For the training one usually considers a whole range of ML algorithms, aimed at a specific ML task, e.g. the regression. A subset of algorithms, which perform best in the training are selected for testing. It is important to note that the quality of the ML algorithm is not only given by the score. If a ML algorithm has too many “internal degrees of freedom”, the training scores will usually be high, however, they are false.

This is what is commonly known as the over-fitting. All ML algorithms come with a number of free parameters, which can be used to tune their behaviour. These are called the hyper-parameters. The purpose of the ML training step is to find an optimal set of parameters for a given algorithm. These parameters can be of different nature, but their common feature is that they define the capacity of the ML algorithm, i.e. its ability to represent different functions. This is directly related to the size of the space of admissible functions. If this space is too large the ML model can represent almost any function. Therefore, the task of training a ML algorithm is the one of maximizing the precision, while keeping the capacity of the algorithm minimal.
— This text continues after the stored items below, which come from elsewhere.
(** C6. Adding a password to the first free slot [i] of a described volume, for
    valid parameters of the new slot and the right number of random bytes, by the
    master key.  There are three outcomes.  If the objects still fit into the
    JSON area, there are a cipher and a hash for the slot ([usable2]) and a key is
    derived from the password, the operation succeeds, and the device holds the
    volume with the new password in slot [i] and all other passwords.  If the
    objects fit, but no key material can be made (no cipher, no hash, or the
    derivation fails), the operation fails with that error after the headers have
    been written: the device then lists the slot, whose material was not
    written (what follows from this is [luks2_failed_add_blocks]).  If the
    objects do not fit, the operation fails and nothing has been written.  And
    adding with an old password of slot [j] does the same, provided that this
    password is in the volume and that no slot before the [j]-th keeps it from
    being found ([no_match_before2]). *)
Theorem luks2_add_refines d e mk pws i cipher kt kd t k pwd rsalt rsplit ks :
  describes2 d e mk pws -> pws !! i = Some None -> (forall j, (j < i)%nat -> pws !! j <> Some None) ->
  handle_kdf kt kd = inr (t, k) -> new_slot_ok e mk cipher t k rsalt -> new_keyslot e mk cipher t k i rsalt = Some ks ->
  Z.of_nat (length rsplit) = Z.of_nat (length mk) * DEFAULT_AF_STRIPES -> inside d (slot_block mk i) (slot_blocks mk) ->
  let by_key := luks2_add_key_by_master_key calloc ja_malloc 0 stack cipher kt kd mk pwd rsalt rsplit d in
  let o' := put_keyslot i ks 1 (objects e) in
  (forall pkey, json_fits o' -> usable2 ks -> derive ks pwd = Done (inr pkey) ->
     exists d' e', by_key = Done (inr tt, d') /\ objects e' = o' /\ describes2 d' e' mk (<[i := Some pwd]> pws)) /\
  (forall err, json_fits o' -> _generate_key_material calloc stack ks mk pwd rsplit = Done (inl err) ->
     exists d' e', by_key = Done (inl err, d') /\ luks2_read_hdr calloc ja_malloc 0 d' = Done (Some e') /\ objects e' = o') /\
  (~ json_fits o' -> by_key = Done (inl VIC_FAILED, d)) /\
  (forall old j, pws !! j = Some (Some old) -> no_match_before2 d e old j ->
     luks2_add_key calloc ja_malloc 0 stack (Some cipher) kt kd old pwd rsalt rsplit d = by_key).
Proof.
  intros Hde Hi Hb Hkd Hn Hnk Hr Hin by_key o'.
  assert (by_key = add_keyslot calloc stack e cipher t k mk pwd rsalt rsplit d) as Ek by exact (by_master_key_adds _ _ _ _ _ _ _ _ _ _ _ _ Hde Hkd).
  rewrite Ek. clear by_key Ek. destruct (add_header d e mk pws i cipher t k pwd rsalt rsplit ks Hde Hi Hb Hn Hnk) as [Hfit Hfull].
  split_and!.
  - intros pkey Hf Hu Hdk.
    destruct (add_described2 d e mk pws i cipher t k pwd pkey rsalt rsplit ks Hde Hi Hb Hn Hnk Hu Hr Hdk Hin) as [Ha _].
    destruct (Ha Hf) as (d' & e' & ? & ? & ? & _). by exists d', e'.
  - intros err Hf Hg. destruct (Hfit Hf) as (d1 & e1 & Eadd & S1 & No & _). exists d1, e1. rewrite Eadd.
    split_and!; [|exact (read_stored calloc ja_malloc calloc_true malloc_true d1 e1 S1)|done].
    unfold write_material, mbind, VM_bind, lift_vm. by rewrite Hg.
  - exact Hfull.
  - intros old j Hj Hno. unfold luks2_add_key. rewrite (vm_ok _ _ _ _ _ (described_valid d e mk pws _ Hde)), Hkd.
    cbn [of_sum]. erewrite vm_ok by reflexivity. cbv beta iota. rewrite (vm_ok _ _ _ _ _ (described_read2 d e mk pws Hde)).
    by rewrite (vm_ok _ _ _ _ _ (find_described2 d e mk pws j old Hde Hj Hno)).
Qed.

(** Without a cipher there is no key material, and none can be read. *)
Lemma material_no_cipher mk i ks pwd pkey rsplit :
  key_length mk -> slot_at mk i ks -> hash_usable (af_hash (ks_af ks)) ->
  Luks2._get_cipher_info (area_encryption (ks_area ks)) (area_key_size (ks_area ks)) = None ->
  Z.of_nat (length rsplit) = Z.of_nat (length mk) * DEFAULT_AF_STRIPES -> derive ks pwd = Done (inr pkey) ->
  _generate_key_material calloc stack ks mk pwd rsplit = Done (inl VIC_ENCRYPT_FAILED).
Proof.
  intros Hk Hs [U2 U3] Hci Hr Hd. pose proof Hs as [Ht Hks Hst Hsz Hof]. unfold _generate_key_material.
  rewrite calloc_true, Hd. cbn [negb mbind outcome_bind]. rewrite Hks, Hst, Nat2Z.id, take_ge by done.
  destruct (afsplit_total (af_hash (ks_af ks)) mk DEFAULT_AF_STRIPES rsplit) as [split Esp];
    [unfold key_length, sizeof_key in *; lia|unfold DEFAULT_AF_STRIPES; lia|unfold key_length, DEFAULT_AF_STRIPES in *; lia|done|done|].
  rewrite Esp. cbn [mbind outcome_bind].
  destruct (stripes_padded mk i ks rsplit split Hk Hs Hr Esp) as [Hle _].
  rewrite decide_False by lia. unfold Luks2._encrypt, Luks2._crypt. by rewrite Hci.
Qed.

Lemma candidate_no_cipher d mk i ks pwd pkey :
  key_length mk -> slot_at mk i ks -> writable d -> inside d (slot_block mk i) (slot_blocks mk) ->
  Luks2._get_cipher_info (area_encryption (ks_area ks)) (area_key_size (ks_area ks)) = None ->
  derive ks pwd = Done (inr pkey) -> candidate d ks pwd = Done (inl VIC_DECRYPT_FAILED).
Proof.
  intros Hk Hs Hw Hin Hci Hd. destruct (slot_at_blocks mk i ks Hk Hs) as (E1 & E2 & _). unfold Luks2.candidate.
  rewrite (sa_type _ _ _ Hs), bool_decide_true, Hd by done. cbn [negb mbind outcome_bind]. rewrite calloc_true. cbn [negb].
  destruct (get_inside d (slot_block mk i) (slot_blocks mk)) as (data & Hg & _);
    [apply Hw|apply Hin|apply Hin|rewrite (wr_block d Hw); apply Hin|].
  unfold Luks2._read_key_material, VIC_SECTOR_SIZE. rewrite E1, E2, Hg. unfold Luks2._decrypt, Luks2._crypt. by rewrite Hci.
Qed.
This is known as the structural risk minimization [124]. A common technique that is used to ensure that the over-fitting does not occur is to plot the learning curve (see section 1.2.3). By plotting this curve we can directly see if the learning process is converging and to which accuracy. It allows us estimate if we have enough data and how much more would be needed to obtain improvement. This is of vital importance when one needs to estimate the “cost” of proceeding with the ML approach. If generating new data is expensive, it may be more appropriate to take a less precise but faster converging algorithm, i.e. the one that can be properly trained using a smaller dataset. The final decision depends on the specific requirements (precision, throughput, fidelity, etc.).